» **Your task**
When the string "simpl" is part of a line below, that line should be copied.

Saved entries
··········

Lemma base_levels_spec v user_key : levels_ok v -> forall levels ptrs,
  Forall (fun lvl => (0 < lvl < Z.to_nat kNumLevels)%nat) levels -> pointers_behind v user_key ptrs ->
  let '(b, ptrs') := base_levels user_comparator_ user_key v levels ptrs in
  b = negb (existsb (fun lvl => level_has (level_files v lvl) user_key) levels) /\
  pointers_behind v user_key ptrs'.
Proof.
  intros Hv levels. induction levels as [|lvl levels IH]; intros ptrs Hl Hp; [done|].
  apply Forall_cons in Hl as [Hlvl Hl]. cbn [base_levels existsb]. destruct Hp as [Hlen Hp].
  assert (Hlk : exists ptr, ptrs !! lvl = Some ptr) by (apply lookup_lt_is_Some; lia).
  destruct Hlk as [ptr Hptr]. rewrite (nth_lookup_Some _ _ _ _ Hptr).
  destruct (Hv lvl) as [Hwf Hs].
  pose proof (base_scan_spec (level_files v lvl) user_key (conj Hwf (Hs ltac:(lia)))
    (drop ptr (level_files v lvl)) ptr eq_refl (Hp lvl ptr Hptr)) as S.
  destruct (base_scan user_comparator_ user_key (drop ptr (level_files v lvl)) ptr) as [hit ptr'].
  destruct S as [-> Hb].
  assert (Hp' : pointers_behind v user_key (<[lvl := ptr']> ptrs)).
  { split; [by rewrite length_insert|]. intros l p E. apply list_lookup_insert_Some in E.
    destruct E as [(-> & <- & _)|[_ E]]; [done|by apply Hp]. }
  destruct (level_has (level_files v lvl) user_key); simpl; [done|]. by apply IH.
Qed.

(** The pointers answer as the scan does, and stay valid for later keys. *)
Lemma IsBaseLevelForKey_spec v c user_key : levels_ok v -> input_version_ c = Some v ->
  pointers_behind v user_key (level_ptrs_ c) ->
  exists ptrs, IsBaseLevelForKey user_comparator_ c user_key =
      Some (negb (deeper_has v (level_ c) user_key), with_level_ptrs c ptrs) /\
    pointers_behind v user_key ptrs.
Proof.
  intros Hv Ev Hp. unfold IsBaseLevelForKey. rewrite Ev. cbn [mbind option_bind].
  pose proof (base_levels_spec v user_key Hv (seq (level_ c + 2) (Z.to_nat kNumLevels - (level_ c + 2)))
    (level_ptrs_ c)) as S.
  destruct (base_levels _ _ _ _ _) as [b ptrs]. destruct S as [-> Hp']; [|done|].
  - apply Forall_forall. intros lvl Hl%elem_of_seq. lia.
  - by exists ptrs.
Qed.

(** The answers for a sequence of keys. *)
Fixpoint base_trace (c : Compaction) (keys : list bytes) : option (list bool) :=
  match keys with
  | [] => Some []
  | k :: keys' =>
      '(b, c) ← IsBaseLevelForKey user_comparator_ c k; bs ← base_trace c keys'; Some (b :: bs)
  end.

Lemma base_trace_ok v keys : levels_ok v -> forall c, input_version_ c = Some v ->
  StronglySorted (fun a b => ucmp a b <= 0) keys ->
  (forall k, k ∈ keys -> pointers_behind v k (level_ptrs_ c)) ->
  base_trace c keys = Some (map (fun k => negb (deeper_has v (level_ c) k)) keys).
Proof.
  intros Hv. induction keys as [|k keys IH]; intros c Ev Hs Hp; [done|]. cbn [base_trace map].
  inversion Hs as [|?? Hs' Hk]; subst.
  destruct (IsBaseLevelForKey_spec v c k Hv Ev (Hp k ltac:(by left))) as (ptrs & -> & Hp').
  cbn [mbind option_bind]. rewrite (IH (with_level_ptrs c ptrs)); [done|done|done|].
  intros k' Hk'. rewrite Forall_forall in Hk. by eapply pointers_behind_mono; [apply Hk|].
Qed.

Lemma fresh_pointers v k : pointers_behind v k (replicate (Z.to_nat kNumLevels) 0%nat).
Proof.
  split; [apply length_replicate|]. intros lvl ptr E. apply lookup_replicate in E as [-> _].
  intros i f Hi. lia.
Qed.

(** The moving pointers of [IsBaseLevelForKey] are exact.  For the keys of a
    compaction, which come in increasing order, every answer is that of a scan
    of all the files of the levels below the output level: [true] exactly when
    the range of none of them holds the user key. *)
Theorem base_level_exact (v : Version) (c : Compaction) (keys : list bytes) :
  levels_ok v -> input_version_ c = Some v ->
  level_ptrs_ c = replicate (Z.to_nat kNumLevels) 0%nat ->
  StronglySorted (fun a b => ucmp a b <= 0) keys ->
  base_trace c keys = Some (map (fun k => negb (deeper_has v (level_ c) k)) keys).
Proof.
  intros Hv Ev Ep Hs. apply base_trace_ok; [done..|]. intros k _. rewrite Ep. apply fresh_pointers.
Qed.
End Proofs.

(** * Witnesses *)

Lemma example_levels_ok : levels_ok BytewiseComparator example_version.
Proof.
  intros level. destruct level as [|[|[|[|level]]]]; unfold level_files; simpl.
  - split; [|lia]. repeat constructor; vm_compute; discriminate.
  - split; [|intros _]; repeat constructor; vm_compute; (reflexivity || discriminate).
  - split; [|intros _]; repeat constructor; vm_compute; (reflexivity || discriminate).
  - split; [|intros _]; constructor.
  - split; [|intros _]; destruct level; constructor.
Qed.

(** The version with a size-triggered compaction of level 0. *)
Definition example_full : Version := mkVersion (files_ example_version) None (-1) (6, 4) 0.

Lemma pick_compaction_safe_witness :
  (PickCompaction BytewiseComparator 1000000 example_full (replicate 7 []) = Some (inl tt) /\
   score_reached example_full = false /\ file_to_compact_ example_full = None) \/
  (exists c s l,
     PickCompaction BytewiseComparator 1000000 example_full (replicate 7 []) =
       Some (inr (c, <[level_ c := l]> (replicate 7 []))) /\
     compaction_safe BytewiseComparator example_full c /\ covers BytewiseComparator (inputs_ c).1 s l).
Proof.
  apply (pick_compaction_safe BytewiseComparator 1000000 example_full (replicate 7 [])).
  - exact example_levels_ok.
  - split; [intros _; vm_compute; discriminate|intros f; vm_compute; discriminate].
Defined.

··········

» **Task result**
  destruct (level_has (level_files v lvl) user_key); simpl; [done|]. by apply IH.
  intros level. destruct level as [|[|[|[|level]]]]; unfold level_files; simpl.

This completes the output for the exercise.